Ce goût pour la liberté, Rashna l’exprimait également à travers une passion pour l’équitation. Dès qu’elle fut en âge de monter à cheval, elle délaissa les jeux d’enfants pour s’échapper au galop sur les plaines dorées qui entouraient Giiselus. C’est là, sur ces étendues de paille, que Rashna découvrit l’ivresse de la vitesse et le sentiment exaltant de ne faire qu’un avec son destrier. Cette passion éveilla en elle un sentiment de déflagration, forgeant peu à peu son caractère rebelle et indépendant, bien éloigné des codes de conduite qu’on attendait des jeunes Elazhiennes de sa condition. Shaer et Hamir, bien que conscients du caractère flamboyant de leur fille, se demandaient parfois si cette flamme en elle ne brûlerait pas trop intensément, menaçant d'embraser tout ce qu'elle toucherait sur son passage.

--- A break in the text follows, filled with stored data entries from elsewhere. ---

(** * Query understanding and resolution: a shallow embedding

    The development follows the Python sources module by module, the
    model first and the properties after it:

    - [Py]: the fragment of the Python runtime the sources rely on
      (exceptions, [str] methods, [int()]);
    - [LRU]: [LRUCache] of [intent_classifier.py], over an [OrderedDict];
    - [Json] and [Intent]: [json.loads] and [IntentClassifierLLM];
    - [Routing]: [classify_query] of [routing_classifier.py];
    - [Data]: [SimpleRugbyDataHandler] of [data_handler.py];
    - [Values], [DataLoad], [LLM], [Interface], [IntentTools]: the loading
      of the corpus, [LLMClient] of [llm_client.py] over its transport, the
      helpers of [module1_interface.py] and the utilities of the
      classifier;
    - [JsonProps], [LRUProps], [IntentProps], [RoutingProps], [DataProps],
      [LoadProps]: what is proved of them, claim by claim (C1 to C10);
    - [LRUFacts], [IntentFacts], [ClientFacts], [DataFacts],
      [InterfaceFacts]: further properties (X1 to X30).

    Conventions of the model:

    - Text is a [string]: a character is a code point below 256, and the
      character tables ([str.isspace], [str.lower], [str.isdigit], the
      regular expression classes [\s] and [\w]) are Python's on that range.
    - A raised exception is a value: fallible code returns a [result], and
      [try]/[except] is a [match] on it.
    - An object that is mutated is passed in and returned.  Identity
      matters for one loaded value only: not-a-number differs from itself,
      and [json] returns the same object for every [NaN] it reads, so a
      dictionary finds it as a key and a container compares it equal.
    - What is logged or printed is left out.
    - The language-model service, [repr] of floats and containers, and the
      rounding of a quotient to a float are parameters: the properties hold
      whatever they are.
    - The bound of 4300 digits on the conversion of text to an integer is
      that of [int()] and of [json.loads]. An integer of the corpus was
      read by [json], so it has no more digits than that, and [str] of an
      integer is taken below the bound. The recursion limit of the
      interpreter is not modelled. *)

From Stdlib Require Import List String Ascii Bool Arith ZArith NArith Lia.
From Stdlib Require Import QArith_base Permutation.
Import ListNotations.

Set Warnings "-register-all".

Local Open Scope string_scope.
Local Open Scope list_scope.
Local Close Scope Q_scope.

(* ================================================================== *)
(** * The Python runtime the sources use *)
(* ================================================================== *)

Module Py.

(** ** Exceptions *)

Inductive exn_class : Type :=
| KeyError | IndexError | AttributeError | TypeError | ValueError
| OverflowError | ZeroDivisionError | RuntimeError | FileNotFoundError
| ConnectionError.

(** An exception: its class and [str(e)]. *)
Record exn : Type := mk_exn { exn_type : exn_class; exn_str : string }.

Inductive result (A : Type) : Type :=
| Ok (a : A)
| Raise (e : exn).
Arguments Ok {A} a.
Arguments Raise {A} e.

Definition bind {A B : Type} (m : result A) (k : A -> result B) : result B :=
  match m with
  | Ok a => k a
  | Raise e => Raise e
  end.

Definition is_ok {A : Type} (m : result A) : bool :=
  match m with Ok _ => true | Raise _ => false end.

(** [for x in xs: acc = f(acc, x)], stopping at the first exception. *)
Fixpoint for_each {A S : Type} (f : S -> A -> result S) (xs : list A) (acc : S)
  : result S :=
  match xs with
  | [] => Ok acc
  | x :: rest => bind (f acc x) (for_each f rest)
  end.

(** ** Characters *)

Definition code (c : ascii) : N := N_of_ascii c.

Definition between (lo hi n : N) : bool := ((lo <=? n) && (n <=? hi))%N.

(** [str.isspace] on one character, which is also the class [\s]. *)
Definition is_space (c : ascii) : bool :=
  let n := code c in
  between 9 13 n || between 28 32 n || (n =? 133)%N || (n =? 160)%N.

(** [str.lower] on one character. *)
Definition lower_char (c : ascii) : ascii :=
  let n := code c in
  if between 65 90 n || (between 192 222 n && negb (n =? 215)%N)
  then ascii_of_N (n + 32) else c.

(** [str.isdigit] on one character: the ASCII digits and the superscripts
    two, three and one. *)
Definition is_digit_char (c : ascii) : bool :=
  let n := code c in
  between 48 57 n || (n =? 178)%N || (n =? 179)%N || (n =? 185)%N.

Definition is_ascii_digit (c : ascii) : bool := between 48 57 (code c).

Quelques lunes plus tard, par une aube sereine, où les premières lueurs du jour caressaient la terre de leurs doigts d'or, Rashna, chevauchant son destrier, s'aventura une fois de plus malgré les remontrances de sa famille. Les plaines ondoyantes, baignées par la lumière naissante, l'invitaient à l'évasion. Elle laissait derrière elle les préoccupations des siens et galopait, libre comme le vent, avec l'élégance d'une sylphide dansante sur les courants de l'air. Sa monture, au pelage aussi sombre que la nuit, répondait avec une grâce à chaque impulsion de sa cavalière.
"Tout doux, ma fille, tout doux... Arrêtons-nous ici prendre le thé."